Appelbaum went on to detail the JLC’s role in exposing the dangers faced by workers at the Postville, Iowa, plant AgriProcessors, the largest kosher meatpacking plant in America. He lauded the Forward for helping to spread the news of the abuses. Bottom line: AgriProcessors made some positive changes. As an example of “how a kosher meatpacking plant ought to operate,” Appelbaum hailed Empire Kosher Poultry: “Greg [Rosenbaum] and the union, working together, helped [in creating] a ‘Justice Seal’ that would appear on kosher food products where workers are treated fairly and their rights are respected.”
And what would a labor event/rally/dinner be without a heckler?
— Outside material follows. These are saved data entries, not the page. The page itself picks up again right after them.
(* ===== verification/Prelude.v ===== *)
(** * mosh-tcp: a verification development

    mosh-tcp shows a remote terminal over a TCP connection.  A server runs a
    shell in a PTY, reads its output, and sends it in numbered frames, at a
    limited rate; a client renders the frames, sends what is typed, and may show
    typed characters before their echo arrives.  This library models the Rust
    program under src/src/ by executable definitions and proves what makes its
    parts correct.

    ** The parts and where they are modelled

    - [Utf8]: the well-formed strings of Rust ([valid_utf8]), the repair of
      [String::from_utf8_lossy], and [char::encode_utf8].
    - [Ansi] (ansi.rs): [contains_subslice], [find_safe_split_point].
    - [Scanner], [Strip] (ansi.rs): the loop the two filters of the program have
      in common, and [strip_terminal_queries_stateful].
    - [Protocol] (protocol.rs): [Packet], its binary format, payload compression,
      and the length-prefixed codec on a buffer that grows.
    - [World]: the interfaces of the vt100 emulator, of crossterm and of socket
      addresses, and the standard output and clock of a process.
    - [Predictive] (predictive.rs): [LocalPredictor] and all its methods.
    - [Float64]: the binary64 operations of the token bucket; [Rounding]: how far
      their results are from the exact ones.
    - [Server] (server.rs, [handle_client]): the three tasks of a session as a
      transition system.  [pty_read] and [pty_eof] are the thread that reads the
      PTY; [send_top], [send_tick] and [send_result] the send task;
      [handle_packet] the receiving loop.  [Session] relates it to an abstract
      output channel, [Pacing] holds what its turns guarantee, [Bandwidth] the
      bound on what it sends.
    - [Stats] (server.rs): [format_rate] and the statistics task.
    - [Input] (client.rs): [ResponseFilter], [key_event_to_bytes],
      [mouse_event_to_bytes].
    - [Client] (client.rs): [read_packet], [write_packet] and the three threads
      of [run_client_stream_handshake] as a transition system.
    - [Typing]: the machine types of the server and of the client.
    - [Tunnel] (server.rs, client.rs): the session key, the announcement of the
      server, and how the client reads it.
    - [Cli] (bin/): the argument loops of the two programs.
    - [Host]: the calls of a program to the operating system, recorded in order.
      [Process] (client.rs) holds [SshTunnel::spawn] and its [Drop], [Main]
      (client.rs, bin/mosh_tcp_client.rs) the raw mode guard, [run_client] and
      [main], [Listener] (server.rs, bin/mosh_tcp_server.rs) [run_server], the
      set-up of [handle_client] and [main].  [Main] runs the threads of [Client],
      [Listener] the tasks of [Server] with those of [Stats].
    - [System]: a server session, the codec and a client put together.

    ** How the code is represented

    Integers of the program are [Z], with wrap-around ([wrap]), checks ([add_w],
    [mul_w]) or saturation written out at their width.  A build profile
    ([BuildProfile]) says whether overflow is checked and whether a panic aborts;
    the development and release profiles of the project are its two instances.
    Byte buffers are lists of [Byte.byte].  Code that can fail returns [res]: a
    value, an error, or a panic; [M S A] threads a state through such code and
    keeps the state reached when it fails, as the source does.

    Concurrent tasks are interleaved by a partial function [step]: an event is a
    region the source runs without waiting (under a mutex, if it takes one), and
    the program counter of a task is explicit where the task waits.  [reach] and
    [run] follow the events whose step ends without panic.  A mutex of the
    program is therefore never seen poisoned.  Code around the tasks that makes
    calls to the operating system has the type [P S A]: its environment is a list
    of outcomes and events, and the result is [None] when these end before the
    code does ([Process.wait_tunnel], [Main.receive_loop],
    [Listener.session_loop]).

    Loops that are structural recurse on the buffer.  The scanning loops, which
    jump over sequences, carry fuel equal to the length of the buffer; every turn
    shortens it, and the equations show that the fuel never runs out
    ([Ansi.scan], [Scanner.scan_all]).  [Protocol.drain] has the length of the
    buffer as fuel, since every packet takes at least four bytes.

    Third-party code is an interface with the laws the program relies on: the
    gzip library ([Flate2], [Flate2Laws]: decompression undoes compression), the
    emulator ([Vt100], [Vt100Laws]: its coordinates have 16 bits), crossterm
    ([Crossterm], the bytes of its commands) and the timer ([Tokio],
    [TokioLaws]: a period of 0 is refused).  Socket addresses are kept abstract
    ([SockAddr], [SockAddrLaws]: the port that is set is the port).
    Each has a concrete instance on which the witnesses of the theorems evaluate.

    ** What the theorems show

    - End to end: [System.end_to_end] for what is shown, and
      [System.keystrokes_end_to_end] for what is typed, compose the theorems below.
    - The session ([Session]): every run refines the abstract channel
      ([session_refines_channel]), from which the contents of the frames
      ([session_stream], [session_lossless], [session_complete]), their numbers
      and the counters follow.
    - Bandwidth ([Bandwidth]): what is sent while a session runs, but for its last
      frame, is bounded by the burst and the rate ([bandwidth_bound]); the bound
      has the rounding of binary64 in it, 1 byte and 1 more every 256 turns.
    - Pacing ([Pacing]): a frame of output fits the tokens ([pass_through_budget]),
      which turns send ([tick_sends], [tick_progress], [tick_starves]), the bound
      on the buffer, the end of a session ([closing_terminates]), panics, the
      handshake and the input of the PTY.
    - The wire ([Protocol], [Client]): round trips of packets, of the codec under
      any fragmentation and of [read_packet]; the parser is total and refuses
      every truncation.
    - Escape sequences ([Ansi], [Strip], [Input]): the split point is the greatest
      safe one, never inside a token, and makes progress; the filters compute
      their relations; the query filter does not depend on how its input is cut
      and drops exactly the queries.
    - The predictor ([Predictive]): the invariants of any sequence of calls, and
      the functional behaviour of [handle_keystroke] and [inspect_server_frame].
    - The client ([Client]): frames are shown exactly, keys are sent in order, the
      receiver terminates; and what becomes of predicted text.
    - Machine types ([Typing]): every value a session of the server or of the
      client can reach fits its type.
    - The programs ([Process], [Main], [Listener], [Cli], [Tunnel]): which processes
      the client starts and that it ends them, that the terminal is restored, that
      the tunnel comes up or fails in time, what a session shows from its first byte
      to its last, what a run of the server does, that its sessions are runs of the
      transition system ([served_session_reaches]), and that the announcement opens
      a session; command lines round trip.
    - Statistics ([Stats]): rates are printed as computed in integers, percentages
      stay between 0 and 99.9, and the amounts of the lines add up.

    Several theorems state behaviour that is not what the code means to do, and
    are kept as such: a read timeout inside a packet ([timeout_loses_bytes]),
    predictions that are not erased ([predictions_not_erased]), the residue of
    the response filter, an announcement of three words ([launch_line_panics]),
    the launcher left behind ([failed_spawn_leaves_launcher]), a panic that aborts
    in raw mode ([terminal_restored]), statistics that cannot be printed
    ([closed_stdout_aborts]), the sequences of F6 to F8, frame rates outside 1 to
    1000 ([server_start_outcome]), keys of 65536 bytes ([handshake_key_wraps]).

    ** What is not modelled

    What the operating system does with a call (the PTY, the shell, [ssh], the
    sockets) beyond its outcome, and the texts written to the standard error.  A
    panic of a thread that leaves a mutex poisoned is not followed when panics
    unwind.  The clients in C and C++ are separate programs.  Memory is unbounded:
    reserving a buffer for an announced length does not fail. *)

(** This file holds what the components share: bytes and byte strings, machine
    integers, results and the state monad, and the tactics and hints. *)
From Stdlib Require Export ZArith Lia.
From Stdlib Require Export Strings.Byte.
From Stdlib Require Import DecimalString HexadecimalString DecimalN.
From stdpp Require Export base numbers option list strings sorting.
As Bloomberg spoke, an enraged woman at one of the tables railed about an unspecified injustice. Refusing to calm down, she was escorted out of the hotel’s ballroom. It was done quickly and expediently, with neither the mayor nor any diner missing a beat. Someone near me said, “So what else is new.”
As I was writing this column, I happened to catch (a possible repeat) conversation between Bill Moyers and Australian Clive James, author of the recent book “Cultural Amnesia” (W. W. Norton). The two men compared their youthful years, with Moyers recalling his family’s improved welfare: “My father made more money, $100 a week, because he joined the union.”
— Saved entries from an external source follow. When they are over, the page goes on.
Lemma handle_bytes_printable data : forall r c p w,
  Forall (fun b => in_range 32 126 b = true) data -> stdout_ok w ->
  c + Z.of_nat (length data) < 2 ^ 16 ->
  exists ts w', handle_bytes (r, c) data (p, w) =
    (Ok tt, (set_predictions (predictions p ++ predicted r c (prediction_epoch p) data ts) p, w')) /\
    length ts = length data /\ stdout_ok w' /\ out w' = out w ++ concat (map glyph data).
Proof.
  induction data as [|b data IH]; intros r c p w Hd Hw Hc.
  - exists [], w. cbn. rewrite !app_nil_r. destruct p. by split_and!.
  - apply Forall_cons in Hd as [Hb Hd]. cbn [length] in Hc. rewrite Nat2Z.inj_succ in Hc.
    destruct (handle_byte_printable r c b p w Hb Hw ltac:(lia)) as (t & w1 & E1 & Hw1 & Ho1).
    destruct (IH r (c + 1) (set_predictions (predictions p ++
      [mkCell r c (b2z b) (prediction_epoch p) t]) p) w1 Hd Hw1 ltac:(lia)) as (ts & w2 & E2 & Hl & Hw2 & Ho2).
    exists (t :: ts), w2. cbn [handle_bytes]. unfold mbind, M_bind. rewrite E1, E2.
    rewrite set_predictions_twice. cbn. rewrite <-app_assoc.
    split_and!; [done|by rewrite Hl|done|by rewrite Ho2, Ho1, <-app_assoc].
Qed.

Lemma printable_no_esc data :
  Forall (fun b => in_range 32 126 b = true) data -> contains data ESC = false.
Proof.
  intros Hd. apply bool_decide_eq_false. intros Hin.
  rewrite Forall_forall in Hd. by specialize (Hd _ Hin).
Qed.

Lemma handle_keystroke_print data p w :
  let '(r, c) := vt_cursor_position (vt_parser p) in
  enabled p = true -> suspend_predictions p = false ->
  Forall (fun b => in_range 32 126 b = true) data -> stdout_ok w ->
  c + Z.of_nat (length data) < 2 ^ 16 ->
  exists ts w', handle_keystroke data (p, w) =
    (Ok tt, (set_predictions (predictions p ++ predicted r c (prediction_epoch p) data ts) p, w')) /\
    length ts = length data /\ stdout_ok w' /\ out w' = out w ++ concat (map glyph data).
Proof.
  destruct (vt_cursor_position (vt_parser p)) as [r c] eqn:Ec. intros He Hs Hd Hw Hc.
  unfold handle_keystroke, pred, gets, mbind, M_bind. cbn [fst snd].
  rewrite He, Hs, printable_no_esc, Ec by done. cbn [negb orb].
  destruct (handle_bytes_printable data r c p w Hd Hw Hc) as (ts & w1 & -> & Hl & Hw1 & Ho1).
  match goal with |- context [io flush (?q, w1)] =>
    destruct (io_write_ok [] q w1 Hw1) as (w2 & E2 & Hw2 & Ho2) end.
  unfold flush. rewrite E2. exists ts, w2. by rewrite Ho2, Ho1, app_nil_r.
Qed.

(** *** Glyphs on the screen *)

(** The output of the predictor as drawn and erased glyphs. *)
Inductive mark := Drawn (b : Byte.byte) | Erased.

Definition render (m : mark) : bytes :=
  match m with Drawn b => glyph b | Erased => erase end.

Fixpoint shown (ms : list mark) : Z :=
  match ms with
  | [] => 0
  | Drawn _ :: ms => 1 + shown ms
  | Erased :: ms => -1 + shown ms
  end.

Lemma shown_app m1 m2 : shown (m1 ++ m2) = shown m1 + shown m2.
Proof. induction m1 as [|[] m1 IH]; cbn; lia. Qed.

Lemma shown_replicate n : shown (replicate n Erased) = - Z.of_nat n.
Proof. induction n; cbn [replicate shown]; lia. Qed.

Lemma concat_render_erased n : concat (map render (replicate n Erased)) = concat (replicate n erase).
Proof. induction n as [|n IH]; [done|]. cbn [replicate map concat]. by rewrite IH. Qed.

(** Relative to a start with output [o0] and [n0] predictions: the glyphs on
    the screen are the active predictions. *)
Definition balanced (o0 : bytes) (n0 : nat) s : Prop :=
  enabled s.1 = true /\ stdout_ok s.2 /\
  exists ms, out s.2 = o0 ++ concat (map render ms) /\
    Z.of_nat (length (predictions s.1)) = Z.of_nat n0 + shown ms.

Lemma balanced_extend o0 n0 ms l p w w' :
  balanced o0 n0 (p, w) -> stdout_ok w' -> out w' = out w ++ concat (map render ms) ->
  Z.of_nat (length l) = Z.of_nat (length (predictions p)) + shown ms ->
  balanced o0 n0 (set_predictions l p, w').
Proof.
  intros (He & _ & ms0 & Ho & Hn) Hw' Ho' Hl. cbn in *. split_and!; [done|done|].
  exists (ms0 ++ ms). cbn [fst snd predictions set_predictions].
  rewrite Ho', Ho, map_app, concat_app, <-app_assoc, shown_app. split; [done|lia].
Qed.

Lemma balanced_become_tentative o0 n0 :
  hoare (fun _ => overflow_checks = true) (balanced o0 n0) become_tentative (fun _ => balanced o0 n0).
Proof. by apply hoare_become_tentative. Qed.

Lemma balanced_clear o0 n0 :
  hoare (fun _ => overflow_checks = true) (balanced o0 n0) clear_predictions (fun _ => balanced o0 n0).
Proof.
  intros [p w] Hs. pose proof Hs as (He & Hw & _). cbn in He, Hw.
  destruct (clear_predictions_ok p w Hw He) as (w' & -> & Hw' & Ho').
  apply (balanced_extend o0 n0 (replicate (length (predictions p)) Erased) [] p w w' Hs Hw').
  - by rewrite concat_render_erased.
  - rewrite shown_replicate. cbn. lia.
Qed.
MAYOR BLOOMBERG HONORED BY HADASSAH’S FORMIDABLE WOMEN
Bloomberg was also honored with Hadassah’s prestigious Henrietta Szold Award, which First Deputy Mayor Patricia Harris accepted on his behalf at the organization’s July 17 banquet. The event capped the Hadassah’s 93rd national convention at New York’s Hilton. Harris — who, like the mayor, is a member of Manhattan’s Temple Emanuel — declared, “Hadassah has changed the nature of women and volunteerism and continues to be at the forefront of progressive social change.”
The newly elected president is Nancy Falchuk of Newton Center, Mass. Her predecessor, June Walker of Rockaway, N.J., was recently elected chair of the Conference of Presidents of Major American Jewish Organizations. My tablemate, Nava Ben-Zvi, was one of the convention’s speakers. With a doctorate in chemistry, the leader in science, technology and education for more than 25 years in Israel and the United States is president of Hadassah College, Jerusalem. Though born in Israel, Ben-Zvi, who displayed a wry sense of humor, admitted to Galitzianer roots, yet insisted that I speak to her in only Litvishn (Lithuanian/Litvak) Yiddish.
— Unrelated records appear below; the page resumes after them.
(* ===== verification/Float64.v ===== *)
(** * binary64 arithmetic of the token bucket

    The [f64] operations of src/src/server.rs, on the bit-exact
    specification of IEEE 754 binary64 in the standard library
    ([SpecFloat], precision 53, maximal exponent 1024), with the facts about
    signs and conversions the rate limiter relies on. *)
From Stdlib Require Import Floats.SpecFloat.
From S2P Require Import Prelude.

(** ** Operations *)

Abbreviation f64 := spec_float.

Definition f64_add : f64 -> f64 -> f64 := SFadd 53 1024.
Definition f64_sub : f64 -> f64 -> f64 := SFsub 53 1024.
Definition f64_mul : f64 -> f64 -> f64 := SFmul 53 1024.
Definition f64_div : f64 -> f64 -> f64 := SFdiv 53 1024.

(** [z as f64] for an integer: round to nearest, ties to even. *)
Definition f64_of_Z (z : Z) : f64 := binary_normalize 53 1024 z 0 false.

Definition f64_zero : f64 := S754_zero false.
Definition f64_half : f64 := f64_div (f64_of_Z 1) (f64_of_Z 2).

(** [f64::min] and [f64::max]: a NaN argument is ignored. *)
Definition f64_min (a b : f64) : f64 :=
  match a, b with
  | S754_nan, _ => b
  | _, S754_nan => a
  | _, _ => if SFltb a b then a else b
  end.

Definition f64_max (a b : f64) : f64 :=
  match a, b with
  | S754_nan, _ => b
  | _, S754_nan => a
  | _, _ => if SFltb b a then a else b
  end.

Definition f64_le (a b : f64) : bool := SFleb a b.

(** [x as usize]: towards zero, saturating; a NaN gives 0. *)
Definition f64_to_usize (x : f64) : Z :=
  match x with
  | S754_infinity false => 2 ^ 64 - 1
  | S754_finite false m e =>
      Z.min (if 0 <=? e then Z.pos m * 2 ^ e else Z.pos m / 2 ^ (- e)) (2 ^ 64 - 1)
  | _ => 0
  end.

(** [Duration::as_secs_f64] of a duration in nanoseconds. *)
Definition as_secs_f64 (nanos : Z) : f64 :=
  f64_add (f64_of_Z (nanos / 10 ^ 9)) (f64_div (f64_of_Z (nanos mod 10 ^ 9)) (f64_of_Z (10 ^ 9))).

(** Neither negative nor NaN. *)
Definition f64_nonneg (x : f64) : bool :=
  match x with
  | S754_zero _ | S754_finite false _ _ | S754_infinity false => true
  | _ => false
  end.

(** ** Examples *)

Example half_of_6144 : f64_to_usize (f64_mul (f64_of_Z 6144) f64_half) = 3072.
Proof. vm_compute. reflexivity. Qed.

Example twenty_ms : f64_to_usize (f64_mul (f64_of_Z 6144) (as_secs_f64 20000000)) = 122.
Proof. vm_compute. reflexivity. Qed.

Lemma f64_to_usize_nonneg x : 0 <= f64_to_usize x.
Proof.
  destruct x as [|[]| |[] m e]; cbn; try lia. destruct (Z.leb_spec 0 e); [lia|].
  pose proof (Z.div_pos (Z.pos m) (2 ^ (- e)) ltac:(lia) ltac:(lia)). lia.
Qed.

(** ** Lemmas: minimum *)

Lemma f64_min_cases a b : f64_min a b = a \/ f64_min a b = b.
Proof. unfold f64_min. destruct a, b; auto; case_match; auto. Qed.

Lemma SFleb_refl x : x <> S754_nan -> SFleb x x = true.
Proof.
  destruct x as [[]|[]| |[] m e]; try done; intros _; unfold SFleb; cbn.
  - by rewrite Z.compare_refl, Pos.compare_cont_refl.
  - by rewrite Z.compare_refl, Pos.compare_cont_refl.
Qed.

Lemma SFltb_leb x y : SFltb x y = true -> SFleb x y = true.
Proof. unfold SFltb, SFleb. by destruct (SFcompare x y) as [[]|]. Qed.

(** The minimum is at most its second argument. *)
Lemma f64_min_le a b : b <> S754_nan -> f64_le (f64_min a b) b = true.
Proof.
  intros Hb. unfold f64_le, f64_min.
  destruct a; destruct b; try done; try (by apply SFleb_refl);
    case_match eqn:E; try (by apply SFltb_leb); by apply SFleb_refl.
Qed.

(** ** Lemmas: signs *)

Lemma shr_1_nonneg r : 0 <= shr_m r -> 0 <= shr_m (shr_1 r).
Proof. destruct r as [[|[p|p|]|p] ? ?]; cbn; lia. Qed.

Lemma iter_pos_nonneg n : forall r,
  0 <= shr_m r -> 0 <= shr_m (SpecFloat.iter_pos shr_1 n r).
Proof. induction n as [n IH|n IH|]; intros r Hr; cbn; auto using shr_1_nonneg. Qed.

Lemma shr_fexp_nonneg prec emax m e l :
  0 <= m -> 0 <= shr_m (shr_fexp prec emax m e l).1.
Proof.
  intros Hm. unfold shr_fexp, shr. case_match; cbn; try (by destruct l as [|[]]).
  apply iter_pos_nonneg. by destruct l as [|[]].
Qed.

Lemma round_nearest_even_nonneg m l : 0 <= m -> 0 <= round_nearest_even m l.
Proof. destruct l as [|[]]; cbn; try lia. case_match; lia. Qed.

(** Rounding a non-negative integer gives a non-negative float. *)
Lemma binary_round_aux_nonneg prec emax m e l :
  0 <= m -> f64_nonneg (binary_round_aux prec emax false m e l) = true.
Proof.
  intros Hm. unfold binary_round_aux.
  pose proof (shr_fexp_nonneg prec emax m e l Hm) as H1.
  destruct (shr_fexp prec emax m e l) as [r1 e1]. cbn in H1.
  pose proof (shr_fexp_nonneg prec emax _ e1 loc_Exact
    (round_nearest_even_nonneg (shr_m r1) (loc_of_shr_record r1) H1)) as H2.
  destruct (shr_fexp _ _ (round_nearest_even _ _) e1 loc_Exact) as [r2 e2]. cbn in H2.
  destruct (shr_m r2) as [|p|p]; [done|by case_match|lia].
Qed.

Lemma binary_normalize_nonneg prec emax m e :
  0 <= m -> f64_nonneg (binary_normalize prec emax m e false) = true.
Proof.
  destruct m as [|p|p]; cbn; [done| |lia]. intros _. unfold binary_round.
  destruct (shl_align _ _ _). by apply binary_round_aux_nonneg.
Qed.

(** ** Lemmas: alignment *)

Lemma iter_xO m d : Z.pos (Pos.iter xO m d) = Z.pos m * 2 ^ Z.pos d.
Proof.
  induction d as [|d IH] using Pos.peano_ind.
  - cbn. lia.
  - rewrite Pos.iter_succ, Pos2Z.inj_xO, IH, Pos2Z.inj_succ, Z.pow_succ_r by lia. lia.
Qed.

Lemma shl_align_le m e e' :
  e' <= e -> Z.pos (fst (shl_align m e e')) = Z.pos m * 2 ^ (e - e').
Proof.
  intros He. unfold shl_align. destruct (e' - e) as [|d|d] eqn:E; cbn [fst]; [|lia|].
  - replace (e - e') with 0 by lia. lia.
  - rewrite iter_xO. f_equal. f_equal. lia.
Qed.

Lemma digits2_pos_bound p : 2 ^ (Z.pos (digits2_pos p) - 1) <= Z.pos p < 2 ^ Z.pos (digits2_pos p).
Proof.
  induction p as [p IH|p IH|]; [| |cbn; lia]; cbn [digits2_pos];
    rewrite Pos2Z.inj_succ; set (d := Z.pos (digits2_pos p)) in *;
    replace (Z.succ d - 1) with (Z.succ (d - 1)) by lia;
    rewrite !Z.pow_succ_r by lia; lia.
Qed.

Lemma digits2_pos_iter p d : Z.pos (digits2_pos (Pos.iter xO p d)) = Z.pos (digits2_pos p) + Z.pos d.
Proof.
  induction d as [|d IH] using Pos.peano_ind; [cbn; lia|].
  rewrite Pos.iter_succ. cbn [digits2_pos]. lia.
Qed.

(** A mantissa of 53 bits is not rounded. *)
Lemma binary_round_aux_exact m e :
  Z.pos (digits2_pos m) = 53 -> -1074 <= e <= 971 ->
  binary_round_aux 53 1024 false (Z.pos m) e loc_Exact = S754_finite false m e.
Proof.
  intros Hd He. assert (shr_fexp 53 1024 (Z.pos m) e loc_Exact
    = (shr_record_of_loc (Z.pos m) loc_Exact, e)) as Hs.
  { unfold shr_fexp, fexp, emin. cbn [Zdigits2]. rewrite Hd.
    by replace (Z.max (53 + e - 53) (3 - 1024 - 53) - e) with 0 by lia. }
  unfold binary_round_aux. rewrite Hs. cbn [shr_record_of_loc shr_m loc_of_shr_record round_nearest_even].
  rewrite Hs. cbn [shr_record_of_loc shr_m]. by rewrite (proj2 (Z.leb_le _ _)) by lia.
Qed.

(** Integers below 2^53 are represented exactly. *)
Lemma exact_small p :
  0 < p < 2 ^ 53 -> exists m e, f64_of_Z p = S754_finite false m e /\ -53 < e <= 0 /\
    Z.pos m = p * 2 ^ (- e) /\ Z.pos (digits2_pos m) = 53.
Proof.
  intros Hp. destruct p as [|p|p]; try lia. unfold f64_of_Z, binary_normalize, binary_round.
  pose proof (digits2_pos_bound p) as Hd. set (d := Z.pos (digits2_pos p)) in *.
  assert (1 <= d <= 53) as Hd53.
  { split; [lia|]. destruct (Z.le_gt_cases d 53) as [?|Hgt]; [done|].
    assert (2 ^ 53 <= 2 ^ (d - 1)) by (apply Z.pow_le_mono_r; lia). lia. }
  unfold fexp, emin. rewrite Z.add_0_r. replace (Z.max (d - 53) (3 - 1024 - 53)) with (d - 53) by lia.
  destruct (Z.eq_dec d 53) as [E|E].
  - rewrite E. cbn [Z.sub shl_align Z.opp Z.add Z.pos_sub]. exists p, 0.
    split_and!; [by apply binary_round_aux_exact|lia|lia|rewrite Z.pow_0_r; lia|done].
  - unfold shl_align. rewrite Z.sub_0_r. destruct (d - 53) as [|k|k] eqn:Ek; try lia.
    assert (Z.pos (digits2_pos (Pos.iter xO p k)) = 53) by (rewrite digits2_pos_iter; fold d; lia).
    exists (Pos.iter xO p k), (Z.neg k). split_and!; [|lia|lia|apply iter_xO|done].
    apply binary_round_aux_exact; [done|lia].
Qed.

(** Taking from a positive amount a number of bytes that is at most its
    integer part leaves a non-negative amount. *)
Lemma f64_sub_nonneg t p :
  t <> S754_nan -> f64_le t f64_zero = false -> 0 <= p < 2 ^ 53 -> p <= f64_to_usize t ->
  f64_nonneg (f64_sub t (f64_of_Z p)) = true.
Proof.
  intros Hn Ht Hp Hle. destruct (decide (p = 0)) as [->|Hp0].
  { destruct t as [[]|[]| |[] mx ex]; done. }
  destruct t as [s|[]| |[] mx ex]; try (cbn in Hle; lia).
  { destruct (exact_small p ltac:(lia)) as (my & ey & -> & _). done. }
  destruct (exact_small p ltac:(lia)) as (my & ey & -> & Hey & Hmy & _). cbn [f64_to_usize] in Hle.
  unfold f64_sub, SFsub. apply binary_normalize_nonneg. cbn [cond_Zopp].
  rewrite !shl_align_le, Hmy by lia.
  destruct (Z.leb_spec 0 ex) as [Hex|Hex].
  - assert (p <= Z.pos mx * 2 ^ ex) as Hle' by lia.
    replace (Z.min ex ey) with ey by lia. rewrite Z.sub_diag, Z.pow_0_r, Z.mul_1_r.
    replace (ex - ey) with (ex + - ey) by lia. rewrite Z.pow_add_r by lia. nia.
  - assert (p * 2 ^ (- ex) <= Z.pos mx) as Hle'.
    { assert (p <= Z.pos mx / 2 ^ (- ex)) as Hd by lia.
      pose proof (Z.mul_div_le (Z.pos mx) (2 ^ (- ex)) ltac:(lia)). nia. }
    destruct (Z.min_spec ex ey) as [[Hlt ->]|[Hlt ->]].
    + rewrite Z.sub_diag, Z.pow_0_r, Z.mul_1_r, <-Z.mul_assoc, <-Z.pow_add_r by lia.
      replace (- ey + (ey - ex)) with (- ex) by lia. lia.
    + rewrite Z.sub_diag, Z.pow_0_r, Z.mul_1_r.
      replace (- ey) with (- ex + (ex - ey)) by lia. rewrite Z.pow_add_r by lia. nia.
Qed.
Over the years, Hadassah women have gotten a bad rap — mainly from Jewish comedians, both male and female, whom I wish could have seen the 2,500 articulate, intelligent, fashionably turned-out women of all ages in action. In the past two years, they have helped raise 78% of a $210 million goal toward a tower on the campus of Hadassah Medical Center in Ein Kerem. According to a press release: “Only a week ago, Charity Navigator, an independent charity evaluator… within the philanthropic world, awarded Hadassah a four-star rating, its highest, for Hadassah’s level of fiscal responsibility.” The 14-story tower, scheduled for completion in 2012, will include 500 beds, 20 state-of-the-art operating rooms and 50 intensive care beds. A virtual tour of the tower, narrated by actress Natalie Portman, is available on Hadassah’s Web site at: www.hadassah.org.
(On a personal note: In 1994, the Queens Region of Hadassah presented me with the Myrtle Wreath Award for my weekly Forward reportage. My co-honorees were Charles Schumer [then a member of the House of Representatives] and Jewish Week’s staff writer Stuart Ain.)